Definition fusion_gpreg_num : list string :=
  ["R0"; "R1"; "R2"; "R3"; "R4"; "R5"; "R6"; "R7"; "R8"]%string
  ++ ["R9"; "R10"; "R11"; "R12"; "R13"; "R14"; "R15"; "R16"]%string
  ++ ["R17"; "R18"; "R19"; "R20"; "R21"; "R22"; "R23"; "R24"]%string
  ++ ["R25"; "R26"; "R27"; "R28"; "R29"; "R30"; "R31"]%string.

Definition fusion_spreg_name : list string :=
  ["CPUREV"; "CPNUM"; "CPO0"; "n/a"; "CPO0"; "n/a"; "CPO1"; "n/a"; "CPO3"; "n/a"; "STAT";
   "n/a"; "OPCAR"]%string.

(** ** Tables *)

(** An entry no initialiser sets. *)
Definition opc_zero : fusion_opc_info_t := mk_opc None 0 0 0 0 0 0.

#[local] Open Scope string_scope.
#[local] Open Scope Z_scope.

Definition fusion_insn_R : list fusion_opc_info_t := [
  mk_opc (Some "add") 0x00 USE_RDAB FRMT_R CPID_MAIN MASK_NO_IMM OPC_INT;
  mk_opc (Some "sub") 0x01 USE_RDAB FRMT_R CPID_MAIN MASK_NO_IMM OPC_INT;
  mk_opc (Some "addu") 0x02 USE_RDAB FRMT_R CPID_MAIN MASK_NO_IMM OPC_INT;
  mk_opc (Some "subu") 0x03 USE_RDAB FRMT_R CPID_MAIN MASK_NO_IMM OPC_INT;
  mk_opc (Some "not") 0x04 USE_RDAB FRMT_R CPID_MAIN MASK_NO_IMM OPC_INT;
  mk_opc (Some "and") 0x05 USE_RDAB FRMT_R CPID_MAIN MASK_NO_IMM OPC_INT;
  mk_opc (Some "or") 0x06 USE_RDAB FRMT_R CPID_MAIN MASK_NO_IMM OPC_INT;
  mk_opc (Some "xor") 0x07 USE_RDAB FRMT_R CPID_MAIN MASK_NO_IMM OPC_INT;
  mk_opc (Some "sal") 0x08 USE_RDAB FRMT_R CPID_MAIN MASK_NO_IMM OPC_INT;
  mk_opc (Some "sar") 0x09 USE_RDAB FRMT_R CPID_MAIN MASK_NO_IMM OPC_INT;
  mk_opc (Some "sll") 0x0a USE_RDAB FRMT_R CPID_MAIN MASK_NO_IMM OPC_INT;
  mk_opc (Some "slr") 0x0b USE_RDAB FRMT_R CPID_MAIN MASK_NO_IMM OPC_INT;
  mk_opc (Some "comp") 0x0c USE_RDAB FRMT_R CPID_MAIN MASK_NO_IMM OPC_INT;
  mk_opc (Some "nri") 0x0d USE_NONE FRMT_R CPID_MAIN MASK_NO_IMM OPC_INT;
  mk_opc (Some "nri") 0x0e USE_NONE FRMT_R CPID_MAIN MASK_NO_IMM OPC_INT;
  mk_opc (Some "nri") 0x0f USE_NONE FRMT_R CPID_MAIN MASK_NO_IMM OPC_INT;
  mk_opc (Some "nop") 0x10 USE_NONE FRMT_R CPID_MAIN MASK_NO_IMM OPC_INT
].

Definition fusion_insn_I : list fusion_opc_info_t := [
  mk_opc (Some "addi") 0x00 USE_RDAI FRMT_I CPID_MAIN MASK_IMM_I OPC_IMM;
  mk_opc (Some "subi") 0x01 USE_RDAI FRMT_I CPID_MAIN MASK_IMM_I OPC_IMM;
  mk_opc (Some "addui") 0x02 USE_RDAI FRMT_I CPID_MAIN MASK_IMM_I OPC_IMM;
  mk_opc (Some "subui") 0x03 USE_RDAI FRMT_I CPID_MAIN MASK_IMM_I OPC_IMM;
  mk_opc (Some "noti") 0x04 USE_RDI FRMT_I CPID_MAIN MASK_IMM_I OPC_IMM;
  mk_opc (Some "andi") 0x05 USE_RDAI FRMT_I CPID_MAIN MASK_IMM_I OPC_IMM;
  mk_opc (Some "ori") 0x06 USE_RDAI FRMT_I CPID_MAIN MASK_IMM_I OPC_IMM;
  mk_opc (Some "xori") 0x07 USE_RDAI FRMT_I CPID_MAIN MASK_IMM_I OPC_IMM;
  mk_opc (Some "sali") 0x08 USE_RDAI FRMT_I CPID_MAIN MASK_IMM_I OPC_IMM;
  mk_opc (Some "sari") 0x09 USE_RDAI FRMT_I CPID_MAIN MASK_IMM_I OPC_IMM;
  mk_opc (Some "slli") 0x0a USE_RDAI FRMT_I CPID_MAIN MASK_IMM_I OPC_IMM;
  mk_opc (Some "slri") 0x0b USE_RDAI FRMT_I CPID_MAIN MASK_IMM_I OPC_IMM;
  mk_opc (Some "compi") 0x0c USE_RDAI FRMT_I CPID_MAIN MASK_IMM_I OPC_IMM;
  mk_opc (Some "nri") 0x0d USE_NONE FRMT_I CPID_MAIN MASK_NO_IMM OPC_IMM;
  mk_opc (Some "nri") 0x0e USE_NONE FRMT_I CPID_MAIN MASK_NO_IMM OPC_IMM;
  mk_opc (Some "nri") 0x0f USE_NONE FRMT_I CPID_MAIN MASK_NO_IMM OPC_IMM
].

Definition fusion_insn_L : list fusion_opc_info_t := [
  mk_opc (Some "lw") 0x0 USE_RDAI FRMT_L CPID_MAIN MASK_IMM_L OPC_LD;
  mk_opc (Some "lh") 0x1 USE_RDAI FRMT_L CPID_MAIN MASK_IMM_L OPC_LD;
  mk_opc (Some "lth") 0x2 USE_RDAI FRMT_L CPID_MAIN MASK_IMM_L OPC_LD;
  mk_opc (Some "lb") 0x3 USE_RDAI FRMT_L CPID_MAIN MASK_IMM_L OPC_LD
].

Definition fusion_insn_LI : list fusion_opc_info_t := [
  mk_opc (Some "li") 0x0 USE_RDI FRMT_LI CPID_MAIN MASK_IMM_LI OPC_LI;
  mk_opc (Some "lsi") 0x1 USE_RDI FRMT_LI CPID_MAIN MASK_IMM_LI OPC_LI;
  mk_opc (Some "lgi") 0x2 USE_RDI FRMT_LI CPID_MAIN MASK_IMM_LI OPC_LI;
  mk_opc (Some "nri") 0x3 USE_NONE FRMT_LI CPID_MAIN MASK_NO_IMM OPC_LI;
  mk_opc (Some "lui") 0x4 USE_RDI FRMT_LI CPID_MAIN MASK_IMM_LI OPC_LI;
  mk_opc (Some "lusi") 0x5 USE_RDI FRMT_LI CPID_MAIN MASK_IMM_LI OPC_LI;
  mk_opc (Some "lugi") 0x6 USE_RDI FRMT_LI CPID_MAIN MASK_IMM_LI OPC_LI;
  mk_opc (Some "nri") 0x7 USE_NONE FRMT_LI CPID_MAIN MASK_NO_IMM OPC_LI;
  mk_opc (Some "lni") 0x8 USE_RDI FRMT_LI CPID_MAIN MASK_IMM_LI OPC_LI;
  mk_opc (Some "lnsi") 0x9 USE_RDI FRMT_LI CPID_MAIN MASK_IMM_LI OPC_LI;
  mk_opc (Some "lngi") 0xa USE_RDI FRMT_LI CPID_MAIN MASK_IMM_LI OPC_LI;
  mk_opc (Some "nri") 0xb USE_NONE FRMT_LI CPID_MAIN MASK_NO_IMM OPC_LI;
  mk_opc (Some "luni") 0xc USE_RDI FRMT_LI CPID_MAIN MASK_IMM_LI OPC_LI;
  mk_opc (Some "lunsi") 0xd USE_RDI FRMT_LI CPID_MAIN MASK_IMM_LI OPC_LI;
  mk_opc (Some "lungi") 0xe USE_RDI FRMT_LI CPID_MAIN MASK_IMM_LI OPC_LI;
  mk_opc (Some "nri") 0xf USE_NONE FRMT_LI CPID_MAIN MASK_NO_IMM OPC_LI
] ++ replicate 16 opc_zero.

Definition fusion_insn_S : list fusion_opc_info_t := [
  mk_opc (Some "sw") 0x0 USE_RABI FRMT_S CPID_MAIN MASK_IMM_S OPC_ST;
  mk_opc (Some "sh") 0x1 USE_RABI FRMT_S CPID_MAIN MASK_IMM_S OPC_ST;
  mk_opc (Some "sth") 0x2 USE_RABI FRMT_S CPID_MAIN MASK_IMM_S OPC_ST;
  mk_opc (Some "sb") 0x3 USE_RABI FRMT_S CPID_MAIN MASK_IMM_S OPC_ST
].

Definition fusion_insn_J : list fusion_opc_info_t := [
  mk_opc (Some "j") 0x0 USE_I FRMT_J CPID_MAIN MASK_IMM_J OPC_JMP;
  mk_opc (Some "jr") 0x1 USE_RAI FRMT_J CPID_MAIN MASK_IMM_J OPC_JMP
].

Definition fusion_insn_JL : list fusion_opc_info_t := [
  mk_opc (Some "jal") 0x0 USE_I FRMT_J CPID_MAIN MASK_IMM_J OPC_JLNK;
  mk_opc (Some "jrl") 0x1 USE_RAI FRMT_J CPID_MAIN MASK_IMM_J OPC_JLNK
].

Definition fusion_insn_B : list fusion_opc_info_t := [
  mk_opc (Some "beq") 0x0 USE_RABI FRMT_B CPID_MAIN MASK_IMM_B OPC_BRANCH;
  mk_opc (Some "bne") 0x1 USE_RABI FRMT_B CPID_MAIN MASK_IMM_B OPC_BRANCH;
  mk_opc (Some "bgt") 0x2 USE_RABI FRMT_B CPID_MAIN MASK_IMM_B OPC_BRANCH;
  mk_opc (Some "blt") 0x3 USE_RABI FRMT_B CPID_MAIN MASK_IMM_B OPC_BRANCH
].

(** [{"nri", i, USE_NONE, FRMT_SYS, CPID_MAIN, MASK_NO_IMM, 0x08}], the row of
    every system function number not yet used. *)
Definition nri_sys (i : Z) : fusion_opc_info_t :=
  mk_opc (Some "nri") i USE_NONE FRMT_SYS CPID_MAIN MASK_NO_IMM 0x08.

Definition fusion_insn_SYS_used : list fusion_opc_info_t := [
  mk_opc (Some "syscall") 0x00 USE_RDAI FRMT_SYS CPID_MAIN MASK_IMM_SYS OPC_SYS;
  mk_opc (Some "sysret") 0x01 USE_RDAI FRMT_SYS CPID_MAIN MASK_IMM_SYS OPC_SYS;
  mk_opc (Some "stspr") 0x02 USE_RDA FRMT_SYS CPID_MAIN MASK_IMM_SYS OPC_SYS;
  mk_opc (Some "ldspr") 0x03 USE_RDA FRMT_SYS CPID_MAIN MASK_IMM_SYS OPC_SYS;
  mk_opc (Some "sync") 0x04 USE_NONE FRMT_SYS CPID_MAIN MASK_NO_IMM OPC_SYS;
  mk_opc (Some "pmir") 0x05 USE_I FRMT_SYS CPID_MAIN MASK_IMM_SYS OPC_SYS;
  mk_opc (Some "pmd") 0x06 USE_I FRMT_SYS CPID_MAIN MASK_IMM_SYS OPC_SYS
].

Definition fusion_insn_SYS_nri_lo : list fusion_opc_info_t := nri_sys <$> seqZ 0x07 0x79.
Definition fusion_insn_SYS_nri_hi : list fusion_opc_info_t := nri_sys <$> seqZ 0x80 0x80.

Definition fusion_insn_SYS : list fusion_opc_info_t :=
  fusion_insn_SYS_used ++ fusion_insn_SYS_nri_lo ++ fusion_insn_SYS_nri_hi.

■ ■ ■ ■ ■

Exercise instructions:
State how many lines in the records above contain the word "Scope", and give only that number.

Response to the exercise:
2